When the fine program operation cannot be executed on any memory cells (No in S204), the memory controller 4 skips the procedure of S205.

The memory controller 4 determines whether the data write process is completed (step S206).

When the data write process is completed (Yes in S206), the memory controller 4 ends the data write process.

When the data write process is not completed (No in S206), the memory controller 4 returns to S201 and determines subsequent writing destination memory cells.

When the writing destination memory cells are connected to the boundary word line (Yes in S202), the memory controller 4 executes the TCL program operation on the writing destination memory cells determined in S201 (step S207).

The memory controller 4 executes the fine program operation on the memory cells on which the fine program operation can be executed due to the TLC program operation being executed in S207 (step S208). For example, the fine program operation can be executed on the memory cells belonging to the same string unit and connected to the word line immediately before the word line to which the memory cells subjected to the TLC program operation in S207 are connected.

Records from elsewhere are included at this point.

Definition answer_of {A} (f : A → StoreAnswer) (r : result PairingError A) : StoreAnswer :=
  match r with Ok a => f a | Err e => Store_Failed e end.
Definition succeeded (a : StoreAnswer) : bool := match a with Store_Failed _ => false | _ => true end.

Definition run_store_op (op : StoreOp) w : StoreWorld * StoreAnswer :=
  match op with
  | Store_LoadIdentity => let '(w, r) := load_identity path w in (w, answer_of (λ _, Store_Done) r)
  | Store_SetThreads ids => let '(w, r) := set_thread_ids path ids w in (w, answer_of (λ _, Store_Done) r)
  | Store_Issue c name version =>
      let '(w, r) := issue_device path c name version w in (w, answer_of Store_Token r)
  | Store_Revoke c => let '(w, r) := revoke_device path c w in (w, answer_of (λ _, Store_Done) r)
  | Store_Rotate => let '(w, r) := rotate_credentials path w in (w, answer_of (λ _, Store_Done) r)
  | Store_Devices => let '(w, r) := list_devices path w in (w, answer_of (λ _, Store_Done) r)
  | Store_Digests => let '(w, r) := device_credential_digests path w in (w, answer_of (λ _, Store_Done) r)
  | Store_Authorize c token => let '(w, r) := authorize path c token w in (w, answer_of Store_Allowed r)
  end.

(** What an operation does to the credentials when it takes effect; a token
    that is reported is the one that was stored. *)
Definition effect (op : StoreOp) (answer : StoreAnswer) (m m' : rstring → option bytes32) : Prop :=
  match op with
  | Store_Issue c _ _ => ∃ token, (succeeded answer = true → answer = Store_Token token) ∧
      ∀ c', m' c' = if decide (c' = c) then Some (sha256 (as_bytes token)) else m c'
  | Store_Revoke c => is_Some (m c) ∧ ∀ c', m' c' = if decide (c' = c) then None else m c'
  | Store_Rotate => ∀ c', m' c' = None
  | Store_Authorize c token => (answer = Store_Allowed true → m c = Some (sha256 (as_bytes token))) ∧
      ∀ c', m' c' = m c'
  | _ => ∀ c', m' c' = m c'
  end.

(** The step of the refinement. *)
Definition refined r op answer r' : Prop :=
  identity_of r' = identity_of r ∧
  ((succeeded answer = false ∧ ∀ c, credential r' c = credential r c) ∨
   effect op answer (credential r) (credential r')).

Lemma without_absent c l : find_device c l = None → without c l = l.
Proof using Type.
  unfold find_device, without. induction l as [|x l IH]; simpl; [done|].
  destruct (bool_decide _); [done|]. simpl. intros Hl. by rewrite IH.
Qed.

(** A stored device has a credential. *)
Lemma saved_find w r c : saved w r → find_device c (devices r) ≠ None → is_Some (credential r c).
Proof using Type.
  intros [_ Hv] Hc. unfold validate_record in Hv. destruct (negb _); [done|].
  repeat (apply bind_Ok in Hv as (? & _ & Hv)). destruct (_ <? _)%nat; [done|].
  apply bind_Ok in Hv as (? & _ & Hv). apply bind_Ok in Hv as (us & Hd & _).
  apply try_collect_Ok in Hd. unfold credential. destruct (find_device c (devices r)) as [device|] eqn:Ef; [|done].
  apply find_some in Ef as [Hin _]. apply list_elem_of_In, list_elem_of_lookup in Hin as [i Hi].
  destruct (Forall2_lookup_l _ _ _ _ _ Hd Hi) as (u & _ & Hdev). simpl.
  unfold validate_device in Hdev. repeat (apply bind_Ok in Hdev as (? & _ & Hdev)).
  case_bool_decide as Hn; [done|]. by apply not_eq_None_Some.
Qed.

Lemma saved_bound w r : saved w r → length (devices r) ≤ MAX_DEVICES.
Proof using Type.
  intros [_ Hv]. unfold validate_record in Hv. destruct (negb _); [done|].
  repeat (apply bind_Ok in Hv as (? & _ & Hv)).
  destruct (Nat.ltb_spec MAX_DEVICES (length (devices r))); [done|lia].
Qed.

(** An update whose closure is understood. *)
Lemma update_refined (op : StoreRecord → storing StoreRecord) sop (f : StoreRecord → StoreAnswer) w r w' res answer :
  (∀ r, leaves (op r)) → saved w r → update path op w = (w', res) →
  (∀ e, res = Err e → succeeded answer = false) → (∀ r', res = Ok r' → answer = f r' ∨ succeeded answer = false) →
  (∀ r' w1 w2, op r w1 = (w2, Ok r') → (succeeded answer = true → answer = f r') → refined r sop answer r') →
  ∃ r', saved w' r' ∧ refined r sop answer r'.
Proof using All.
  intros Hop Hs Hu Herr Hok Heff. apply update_cases in Hu as [[Hr Hc]|(r0 & r' & w1 & w2 & Hs0 & Ho & Hs' & Hres)];
    [| |done].
  - exists r. split; [by eapply saved_same|]. split; [done|]. left. split; [|done]. destruct res; [done|by eapply Herr].
  - rewrite (saved_unique _ _ _ Hs0 Hs) in Ho. exists r'. split; [done|]. eapply Heff; [exact Ho|].
    intros Hsucc. destruct Hres as [->|Hres].
    + destruct (Hok r' eq_refl) as [?|Hf]; [done|congruence].
    + destruct res as [|e]; [done|]. by rewrite (Herr e eq_refl) in Hsucc.
Qed.

Lemma unchanged_refined w r w' op answer :
  saved w r → content w' = content w → effect op answer (credential r) (credential r) ∨ succeeded answer = false →
  ∃ r', saved w' r' ∧ refined r op answer r'.
Proof using Type.
  intros Hs Hc He. exists r. split; [by eapply saved_same|]. split; [done|]. destruct He; [by right|by left].
Qed.

Lemma leaves_identity_check r :
  leaves (now ← now_unix_seconds;
          if (leaf_not_after_unix_seconds (certificates r) <=? now + LEAF_RENEWAL_DAYS * 86400)%Z
          then renew_leaf r else mret r).
Proof. unfold now_unix_seconds. leaving. Qed.
Lemma phases_app p t1 t2 : phases p (t1 ++ t2) = (p' ← phases p t1; phases p' t2).
Proof. revert p. induction t1 as [|e t1 IH]; intros p; [done|]. simpl. destruct (phase_step p e); [apply IH|done]. Qed.

Section server.
Context `{Externals} `{RelayExternals} `{PairingJson} `{StoreLibrary} `{StoreDraws} `{DiskFaults}.
Context `{PairingEnvironment}.
Implicit Types w : ServeWorld.

Abbreviation serving A := (act ServeWorld ServeStop A).

(** ** Binding *)

Lemma bind_inner_Ok `{TlsLibrary} path address native relay direct version versions system now s s' session :
  bind_inner path address native relay direct version versions system now s = (s', Ok session) →
  to_uri (bundle session) = Ok (pairing_uri session) ∧
  (∃ n, expires_at_unix_seconds (bundle session) = unix_timestamp (clock_utc n) + 120)%Z ∧
  expires_at session = (now + SESSION_LIFETIME)%N ∧
  (direct = None → is_loopback (socket_ip address) = true).
Proof using Type.
  unfold bind_inner. destruct (_ && negb _) eqn:Hl; [done|]. destruct (_ || _); [done|].
  intros (w1 & identity & _ & L)%act_bind_Ok. apply act_bind_Ok in L as (w2 & tls & _ & L).
  apply act_bind_Ok in L as (w3 & config & _ & L). apply act_bind_Ok in L as (w4 & local & _ & L).
  apply act_bind_Ok in L as (w5 & secret & _ & L). apply act_bind_Ok in L as (w6 & id & _ & L).
  apply act_bind_Ok in L as (w7 & wall & Hwall & L). apply act_bind_Ok in L as (w8 & uri & Huri & L).
  injection Huri as _ Huri. injection L as _ <-. cbn [bundle pairing_uri expires_at expires_at_unix_seconds].
  split; [exact Huri|]. split; [|split; [done|]].
  - injection Hwall as _ <-. eexists. reflexivity.
  - intros ->. by destruct (is_loopback _).
Qed.

(** ** Actions that leave the store alone *)

Definition quiet {A} (P : list ServeEvent → result ServeStop A → Prop) (a : serving A) : Prop :=
  ∀ w w' r, a w = (w', r) → serve_store w' = serve_store w ∧ asked w ≤ asked w' ∧
    ∃ t, serve_trace w' = serve_trace w ++ t ∧ P t r.

Lemma quiet_lift {A} (P : list ServeEvent → result ServeStop A → Prop) m : P [] m → quiet P (lift m).
Proof using Type. intros Hp w w' r [= <- <-]. split_and!; [done..|]. exists []. by rewrite app_nil_r. Qed.

Lemma quiet_ask {A} (P : list ServeEvent → result ServeStop A → Prop) f : (∀ n, P [] (Ok (f n))) → quiet P (ask f).
Proof using Type.
  intros Hp w w' r [= <- <-]. simpl. split_and!; [done|lia|]. exists []. by rewrite app_nil_r.
Qed.

Lemma quiet_record (P : list ServeEvent → result ServeStop unit → Prop) e : P [e] (Ok ()) → quiet P (record_event e).
Proof using Type. intros Hp w w' r [= <- <-]. simpl. split_and!; [done..|]. by exists [e]. Qed.

Lemma quiet_bind {A B} (Q : list ServeEvent → result ServeStop B → Prop)
    (a : serving A) (f : A → serving B) :
  quiet (λ t1 r, match r with
                 | Ok x => quiet (λ t2, Q (t1 ++ t2)) (f x)
                 | Err e => Q t1 (Err e)
                 end) a → quiet Q (a ≫= f).
Proof using Type.
  intros Ha w w' r [(w1 & x & Ew & Ef)|(e & Ew & ->)]%act_bind_inv;
    destruct (Ha _ _ _ Ew) as (Hs & Hn & t1 & Ht & Hp); [|by eauto].
  destruct (Hp _ _ _ Ef) as (Hs2 & Hn2 & t2 & Ht2 & Hq). split_and!; [congruence|lia|].
  exists (t1 ++ t2). split; [|done]. by rewrite Ht2, Ht, (assoc_L (++)).
Qed.

Lemma quiet_mono {A} (P Q : list ServeEvent → result ServeStop A → Prop) a :
  quiet P a → (∀ t r, P t r → Q t r) → quiet Q a.
Proof using Type. intros Ha Hpq w w' r Hw. destruct (Ha _ _ _ Hw) as (? & ? & t & ? & ?). eauto 6. Qed.

(** What [send] does: the message reaches the socket, or the error is returned. *)
Definition sends (m : PairingServerMessage) (t : list ServeEvent) (r : result ServeStop unit) : Prop :=
  (t = [Event_Sent m] ∧ r = Ok ()) ∨ (t = [] ∧ ∃ e, r = Err (Serve_Error e)).

Lemma quiet_send m : quiet (sends m) (send m).
Proof using Type.
  unfold send. apply quiet_bind, quiet_lift. destruct (encode_pairing_message m) as [bytes|e]; simpl; [|by right; eauto].
  apply quiet_bind, quiet_lift. destruct (from_utf8 bytes) as [text|]; simpl; [|by right; eauto].
  apply quiet_bind, quiet_ask. intros n. simpl. apply quiet_bind. unfold transport. apply quiet_lift.
  destruct (_ ← _; send_answer n) as [[]|e]; simpl; [|by right; eauto]. apply quiet_record. by left.
Qed.

Lemma quiet_ignoring m : quiet (λ t r, (t = [] ∨ t = [Event_Sent m]) ∧ r = Ok ()) (ignoring (send m)).
Proof using Type.
  intros w w' r. unfold ignoring. destruct (send m w) as [w1 r1] eqn:E. destruct (quiet_send m w w1 r1 E) as (Hs & Hn & t & Ht & Hp).
  destruct Hp as [[-> ->]|[-> [e ->]]]; intros [= <- <-]; split_and!; eauto 7.
Qed.
(* ===== verification/PairingTheorems.v ===== *)
(** * Properties of pairing and of the transport

    The theorems about QR codes, the credential store, the pairing server and
    the upgrade of the TLS listener, each with a run on which its hypotheses
    hold. *)

From stdpp Require Import base strings numbers sorting gmap list.
From S2P Require Import Prelude Bytes Json Values Dto Net Examples RelayProtocol RelaySpec RelayServer RelayRuns.
From S2P Require Import Transport PairingProtocol Platform.
From S2P Require Import PairingStore PairingStoreSpec PairingServer PairingServerSpec PairingRuns.

(** ** QR codes *)

Section protocol.
Context `{Externals} `{RelayExternals} `{!RelayExternalsOk} `{PairingJson} `{!PairingJsonOk}.

(** The QR code of a bound session is read back as its bundle for two minutes of
    the Host's clock, and refused from then on; without an explicit public
    endpoint the session listens on loopback only. *)
Theorem pairing_qr_roundtrip `{StoreLibrary} `{StoreDraws} `{DiskFaults} `{TlsLibrary}
    path address native relay direct version versions system now w w' session :
  bind_inner path address native relay direct version versions system now w = (w', Ok session) →
  (∃ n, let limit := (unix_timestamp (clock_utc n) + 120)%Z in ∀ wall,
     decode_pairing_uri wall (pairing_uri session) =
       if (limit <=? wall)%Z then Err (invalid "expires_at_unix_seconds" "pairing session expired")
       else Ok (bundle session)) ∧
  (direct = None → is_loopback (socket_ip address) = true).
Proof using All.
  intros (Huri & (n & Hn) & _ & Hl)%bind_inner_Ok. split; [|done]. exists n. intros limit wall.
  rewrite (decode_to_uri _ _ wall Huri). by rewrite Hn.
Qed.

(** A QR code carries a relay endpoint exactly when the relay can read it and
    would write its host the same way. *)
Theorem pairing_relay_endpoint s :
  validate_relay_endpoint s = Ok () ↔
  trim s = s ∧ ∃ e port, RelayEndpoint_from_str s = Ok e ∧ rsplit_once 58 s = Some (endpoint_host e, port).
Proof using Type. apply validate_relay_endpoint_Ok. Qed.

(** What one side writes, the other reads; what is read is valid. *)
Theorem pairing_messages_roundtrip :
  (∀ request bytes, encode_pairing_request request = Ok bytes → decode_pairing_request bytes = Ok request) ∧
  (∀ message bytes, encode_pairing_message message = Ok bytes → decode_pairing_message bytes = Ok message) ∧
  (∀ bytes request, decode_pairing_request bytes = Ok request → validate_request request = Ok ()) ∧
  (∀ bytes message, decode_pairing_message bytes = Ok message → validate_server_message message = Ok ()).
Proof using All.
  split_and!; [apply request_round_trip|apply message_round_trip|apply decode_pairing_request_valid|apply decode_pairing_message_valid].
Qed.
End protocol.

Lemma pairing_qr_roundtrip_witness :
  ∃ session, bundle session = test_bundle ∧ ∃ n, ∀ wall,
    decode_pairing_uri wall (pairing_uri session) =
      if (unix_timestamp (clock_utc n) + 120 <=? wall)%Z then Err (invalid "expires_at_unix_seconds" "pairing session expired")
      else Ok (bundle session).
Proof.
  pose proof bound_run_bundle as Hb. destruct bound_run as [w' [session|e]] eqn:E; [|discriminate Hb].
  exists session. split; [exact (proj1 (bool_decide_eq_true _) Hb)|].
  exact (proj1 (pairing_qr_roundtrip _ _ _ _ _ _ _ _ _ _ _ _ E)).
Defined.

Lemma pairing_messages_roundtrip_witness : decode_pairing_request [Byte.x00] = Ok test_request.
Proof. apply (proj1 pairing_messages_roundtrip). vm_compute. reflexivity. Defined.

(** ** Private files *)

(** C21: whatever fails, a private file keeps its content or holds exactly the new
    bytes with private permissions; a success is the latter. *)
Theorem private_write_atomic `{DiskFaults} path bytes d d' r :
  (∀ n, path ≠ temporary_of (removelast path) n) → atomic_write_private path bytes d = (d', r) →
  (is_ok r = false ∧ file_at path d' = file_at path d) ∨ entries d' !! path = Some (Fs_File bytes private_file_mode).
Proof. apply atomic_write_cases. Qed.

Lemma private_write_atomic_witness :
  let '(d', r) := atomic_write_private store_path [Byte.x01] (disk store_0) in
  (is_ok r = false ∧ file_at store_path d' = file_at store_path (disk store_0))
  ∨ entries d' !! store_path = Some (Fs_File [Byte.x01] private_file_mode).
Proof.
  destruct (atomic_write_private _ _ _) as [d' r] eqn:E.
  apply (private_write_atomic _ _ _ _ _ store_path_temporary E).
Defined.

(** ** The credential store *)

Section store.
Context `{Externals} `{RelayExternals} `{PairingJson} `{StoreLibrary} `{!StoreLibraryOk} `{StoreDraws} `{DiskFaults}.
Context (path : Path).
Hypothesis path_lock : path ≠ lock_path path.
Hypothesis path_temporary : ∀ n, path ≠ temporary_of (removelast path) n.

(** C11: whatever fails on the way, an operation on the store leaves a valid record of
    the same Host in the file, and its credentials are those the operation
    promises: as before, or a map update. *)
Theorem store_refines_map op w r w' answer :
  saved path w r → run_store_op path op w = (w', answer) → ∃ r', saved path w' r' ∧ refined r op answer r'.
Proof using All. by apply store_refines. Qed.

(** The authorizer of the file answers by the credentials in it. *)
Lemma file_authorizer_true w r client token :
  saved path w r → file_authorizer path w client token = true → credential r client = Some (sha256 (as_bytes token)).
Proof using path_lock.
  intros Hs. unfold file_authorizer, authorize. destruct (load_record path w) as [w1 [r1|]] eqn:El; [|done]. simpl.
  apply load_record_Ok in El; [|done]. rewrite (saved_unique _ _ _ _ El Hs), authorize_record_credential.
  apply bool_decide_eq_true.
Qed.


(** A connection of a revoked client is no longer authorized, unless a token is
    issued to that client again. *)
Theorem revoked_client_disconnected socket client token w r w1 ops w2 log :
  saved path w r → credentials socket = Some (client, token) →
  run_store_op path (Store_Revoke client) w = (w1, Store_Done) → run_store path ops w1 = (w2, log) →
  (∀ name version answer, (Store_Issue client name version, answer) ∉ log) →
  remains_authorized (Some (file_authorizer path w2)) socket = false.
Proof using All.
  intros Hs Hsock Hop Hrun Hno. unfold remains_authorized. rewrite Hsock. apply not_true_iff_false. intros Ha.
  destruct (store_refines path path_lock path_temporary _ w r w1 _ Hs Hop) as (r1 & Hs1 & _ & He).
  destruct He as [[? _]|[_ He]]; [done|].
  destruct (run_store_spec path path_lock path_temporary ops w1 r1 w2 log Hs1 Hrun) as (r2 & Hs2 & _ & Hcred).
  destruct (proj2 (Hcred client) _ (file_authorizer_true _ _ _ _ Hs2 Ha)) as [[Hc _]|Hg].
  - rewrite He, decide_True in Hc; done.
  - destruct Hg as (before & name & version & answer & after & -> & _). apply (Hno name version answer). set_solver.
Qed.

(** A token that was issued is accepted whenever the file can be read, until the
    client is revoked, another token is issued to it or all are rotated. *)
Theorem issued_token_accepted w r w1 client name version token ops w2 log :
  saved path w r → run_store_op path (Store_Issue client name version) w = (w1, Store_Token token) →
  run_store path ops w1 = (w2, log) → Forall (λ e, concerns client e.1 = false) log →
  is_ok (load_record path w2).2 = true → file_authorizer path w2 client token = true.
Proof using All.
  intros Hs Hop Hrun Hlog Hload.
  destruct (issued_standing path path_lock path_temporary w r w1 client name version token ops w2 log Hs Hop Hrun Hlog) as (r2 & Hs2 & Hc).
  unfold file_authorizer, authorize. destruct (load_record path w2) as [w3 [r3|]] eqn:El; [|done]. simpl.
  apply load_record_Ok in El; [|done]. rewrite (saved_unique _ _ _ _ El Hs2), authorize_record_credential.
  by apply bool_decide_eq_true.
Qed.
End store.

(** The store before and after the phone is issued its token. *)
Lemma store_refines_map_witness :
  ∃ r', saved store_path (issued_run.1) r' ∧ refined record_0 (Store_Issue phone (lit "Phone") None) (Store_Token token_text) r'.
Proof.
  apply (store_refines_map store_path store_path_lock store_path_temporary (Store_Issue phone (lit "Phone") None) store_0 record_0
    issued_run.1 (Store_Token token_text) saved_0). exact issued_run_token.
Defined.


Lemma revoked_client_disconnected_witness :
  remains_authorized (Some (file_authorizer store_path revoked_run.1)) phone_socket = false.
Proof.
  apply (revoked_client_disconnected store_path store_path_lock store_path_temporary phone_socket phone token_text issued_run.1 record_1
    revoked_run.1 [] revoked_run.1 []); [exact saved_1|reflexivity|exact revoked_run_done|reflexivity|].
  intros ? ? ?. apply not_elem_of_nil.
Defined.

Lemma issued_token_accepted_witness : file_authorizer store_path issued_run.1 phone token_text = true.
Proof.
  apply (issued_token_accepted store_path store_path_lock store_path_temporary store_0 record_0 issued_run.1 phone (lit "Phone") None
    token_text [] issued_run.1 []); [exact saved_0|exact issued_run_token|reflexivity|constructor|vm_compute; reflexivity].
Defined.

(** ** The pairing server *)

Section server.
Context `{Externals} `{RelayExternals} `{PairingJson} `{StoreLibrary} `{!StoreLibraryOk} `{StoreDraws} `{DiskFaults}.
Context `{PairingEnvironment}.
Context (session : PairingSession) (approve : PairingRequest → bool) (ready : rstring → result PairingError unit).

(** Whatever the network and the clock do, the conversation of a session follows
    the automaton [phase_step]: at most five clients are refused, the user is
    asked once, a token is handed over only after the user agreed and the
    transport was ready, and nothing follows the last close. *)
Theorem pairing_conversation fuel w w' result :
  serve_trace w = [] → serve_with_ready session approve ready fuel w = (w', result) →
  is_Some (phases (Phase_Waiting 0) (serve_trace w')).
Proof using Type.
  intros Ht Hrun.
  destruct (does_serve_loop session approve ready fuel 0 0 (serve_store w) ltac:(done) ltac:(unfold MAX_ATTEMPTS; lia) w w' result eq_refl Hrun)
    as (_ & t & -> & Hf & _). by rewrite Ht.
Qed.

(** C7: A session changes the credentials of at most one client.  If it changes
    any, a text came from the socket that decodes to a request of that client
    with the identifier and the secret of the QR code (up to a collision of the
    hash), that client was told to wait, the user approved this very request, and
    the time read after the approval was before the expiry of the session.  A
    success means that the token it delivered is the client's credential. *)
Theorem pairing_credentials fuel w w' r result :
  session_store session ≠ lock_path (session_store session) →
  (∀ n, session_store session ≠ temporary_of (removelast (session_store session)) n) →
  saved (session_store session) (serve_store w) r → serve_with_ready session approve ready fuel w = (w', result) →
  ∃ r', saved (session_store session) (serve_store w') r' ∧ identity_of r' = identity_of r ∧
    ((∀ c, credential r' c = credential r c) ∨
     ∃ text request now t1 t2,
       serve_trace w' = serve_trace w ++ t1 ++ [Event_Received text] ++ approval_of request now ++ t2 ∧
       decode_pairing_request (as_bytes text) = Ok request ∧ matching session request ∧ approve request = true ∧
       (now < expires_at session)%N ∧ ∀ c, c ≠ client_id request → credential r' c = credential r c) ∧
    (∀ outcome, result = Ok outcome → ∃ token, ready token = Ok () ∧ delivered token (serve_trace w') ∧
       credential r' (outcome_client_id outcome) = Some (sha256 (as_bytes token))).
Proof using All.
  intros Hlock Htemp Hs Hrun.
  destruct (does_serve_loop session approve ready fuel 0 0 (serve_store w) ltac:(done) ltac:(unfold MAX_ATTEMPTS; lia) w w' result eq_refl Hrun)
    as (_ & t & -> & _ & [[-> Hr]|(text & request & t1 & t2 & -> & Hdec & Hm & Hans)]).
  { exists r. split_and!; [done..|by left|]. by intros outcome ->. }
  destruct (answered_effect session approve ready r Hlock Htemp request (serve_store w) (serve_store w') t2 result Hs Hans)
    as (r' & Hs' & Hid & Hc & Hok). exists r'. split_and!; [done..| |].
  - destruct Hc as [Hc|(Happ & (now & t' & -> & Htime) & Hc)]; [by left|]. right. by exists text, request, now, t1, t'.
  - intros outcome Ho. destruct (Hok outcome Ho) as (-> & token & Hready & Hd & Hcred). exists token. split_and!; [done| |done].
    destruct Hd as (a & b & c & d & e & f & g & h & Hin). exists a, b, c, d, e, f, g, h.
    rewrite !elem_of_app. by right; right; right.
Qed.

(** C28: if the clock passes every instant, the session ends, whatever the clients do. *)
Theorem pairing_terminates w :
  clock_advances → ∃ fuel w' result, result ≠ Err Serve_Running ∧
    ∀ more, fuel ≤ more → serve_with_ready session approve ready more w = (w', result).
Proof using Type. intros Hclock. by apply ends_serve_loop. Qed.
End server.

Lemma pairing_conversation_witness : is_Some (phases (Phase_Waiting 0) (serve_trace served_run.1)).
Proof.
  apply (pairing_conversation test_session (λ _, true) (λ _, Ok ()) 10 serve_0 served_run.1 served_run.2); [reflexivity|].
  exact (surjective_pairing served_run).
Defined.

Lemma pairing_credentials_witness :
  ∃ r', saved store_path (serve_store served_run.1) r' ∧
    ∃ token, delivered token (serve_trace served_run.1) ∧ credential r' phone = Some (sha256 (as_bytes token)).
Proof.
  destruct (pairing_credentials test_session (λ _, true) (λ _, Ok ()) 10 serve_0 served_run.1 record_0 served_run.2
    store_path_lock store_path_temporary saved_0 (surjective_pairing served_run)) as (r' & Hs & _ & _ & Hok).
  exists r'. split; [exact Hs|].
  destruct (Hok (MkOutcome phone (lit "Phone")) served_run_ok) as (token & _ & Hd & Hc). exists token. split; [exact Hd|exact Hc].
Defined.

Lemma pairing_terminates_witness :
  ∃ fuel w' result, result ≠ Err Serve_Running ∧
    ∀ more, fuel ≤ more → serve_with_ready test_session (λ _, true) (λ _, Ok ()) more serve_0 = (w', result).
Proof. apply (pairing_terminates test_session (λ _, true) (λ _, Ok ()) serve_0). exact clock_runs. Defined.

(** ** Close frames *)

(** The reason of a close frame is the longest prefix of it that fits into 123 bytes. *)
Theorem close_reason_longest reason :
  let kept := truncate_close_reason reason in
  byte_len kept ≤ 123 ∧ kept `prefix_of` reason ∧ ∀ s, s `prefix_of` reason → byte_len s ≤ 123 → s `prefix_of` kept.
Proof.
  pose proof (drop_until_short_spec (reverse reason)) as Hspec. simpl in *. by rewrite reverse_involutive in Hspec.
Qed.
(** *** The command line *)

(** [Serve] and [Pair] are given by what they do. *)
Inductive HostCommand : Type :=
| Command_Init (name : rstring)
| Command_Threads (command : ThreadsCommand)
| Command_Serve (serve : commanding unit)
| Command_Codex (codex : PathBuf) (arguments : list rstring)
| Command_Pair (pairing : commanding unit)
| Command_Devices (command : DevicesCommand)
| Command_Credentials (confirm_revoke_all : bool)
| Command_Relay (command : RelayCommand)
| Command_Direct (command : DirectCommand)
| Command_Status
| Command_Stop.

Definition run_command (stdin : result rstring rstring) (connected : result rstring unit)
    (exchange : list Byte.byte → result rstring (list Byte.byte)) (spawned : CodexInvocation → result rstring (option rstring))
    (override_dir project_dir : option Path) (command : HostCommand) : commanding unit :=
  paths ← lift (HostPaths_resolve override_dir project_dir);
  _ ← ensure paths;
  match command with
  | Command_Init name => initialize_command paths name
  | Command_Threads command => threads_command paths command
  | Command_Serve serve => serve
  | Command_Codex codex arguments => codex_command connected exchange codex arguments spawned
  | Command_Pair pairing => pairing
  | Command_Devices command => devices_command paths command
  | Command_Credentials confirm_revoke_all => credentials_command paths confirm_revoke_all
  | Command_Relay command => relay_command stdin paths command
  | Command_Direct command => direct_command paths command
  | Command_Status => status_command connected exchange
  | Command_Stop => stop_command connected exchange
  end.

(** *** Discovery on the local network *)

Record MdnsService : Type := MkMdns {
  mdns_type : rstring;
  mdns_instance : rstring;
  mdns_host : rstring;
  mdns_address : SocketAddr;
  mdns_properties : list (rstring * rstring)
}.

Fixpoint trim_dots_rev (s : rstring) : rstring :=
  match s with c :: s' => if (c =? 46)%N then trim_dots_rev s' else s | [] => [] end.

(** [None]: the slice of the identifier panics. *)
Definition mdns_service (host_id host_name server_name : rstring) (address : SocketAddr) : option MdnsService :=
  let bytes := as_bytes host_id in
  prefix ← (if (8 <=? length bytes)%nat then from_utf8 (take 8 bytes) else None);
  Some (MkMdns (lit "_agentpulse._tcp.local.") (lit "AgentPulse-" ++ prefix)
          (reverse (trim_dots_rev (reverse server_name)) ++ lit ".") address
          [(lit "host_id", host_id); (lit "host_name", host_name); (lit "protocol", lit "1"); (lit "server_name", server_name)]).
End commands.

The memory controller 4 determines whether the data write process is completed (step S209).

When the data write process is completed (Yes in S209), the memory controller 4 ends the data write process.

When the data write process is not completed (No in S209), the memory controller 4 changes the writing destination string unit (step S210). The memory controller 4 determines a string unit subsequent to the string unit to which the current writing destination memory cells belong as a writing destination string unit. Then, the memory controller 4 returns to S201 and determines subsequent writing destination memory cells.

As described above, in the memory system 3 according to the embodiment, the memory controller 4 determines the writing destination memory cells in word line-major order in the data write process on the writing destination block. The memory controller 4 executes the MLC-fine program operation that is the 2-step write operation on the memory cells connected to the boundary word lines. The memory controller 4 may execute the TLC-fine program operation as the 2-step write operation instead of the MLC-fine program operation on the memory cells connected to the boundary word lines.

The memory controller 4 can shorten a period for which the memory controller 4 is required to store data to be written into the memory cells connected to the word lines other than the boundary word lines by determining the writing destination memory cells in word line-major order.

The memory controller 4 can reduce the size of data required to be stored on the memory controller 4 by executing the MLC-fine program operation or the TLC-fine program operation on the memory cells connected to the boundary word lines.

The memory controller 4 can write 4-bit data in the end even on the memory cells connected to the boundary word lines by executing the MLC-fine program operation or the TLC-fine program operation. Therefore, it is possible to prevent a loss of maximum capacity from occurring in the memory system 3 according to the embodiment.

While certain embodiments have been described, these embodiments have been presented by way of example only, and are not intended to limit the scope of the disclosure. Indeed, the novel embodiments described herein may be embodied in a variety of other forms; furthermore, various omissions, substitutions, and changes in the form of the embodiments described herein may be made without departing from the spirit of the disclosure. The accompanying claims and their equivalents are intended to cover such forms or modifications as would fall within the scope and spirit of the disclosure.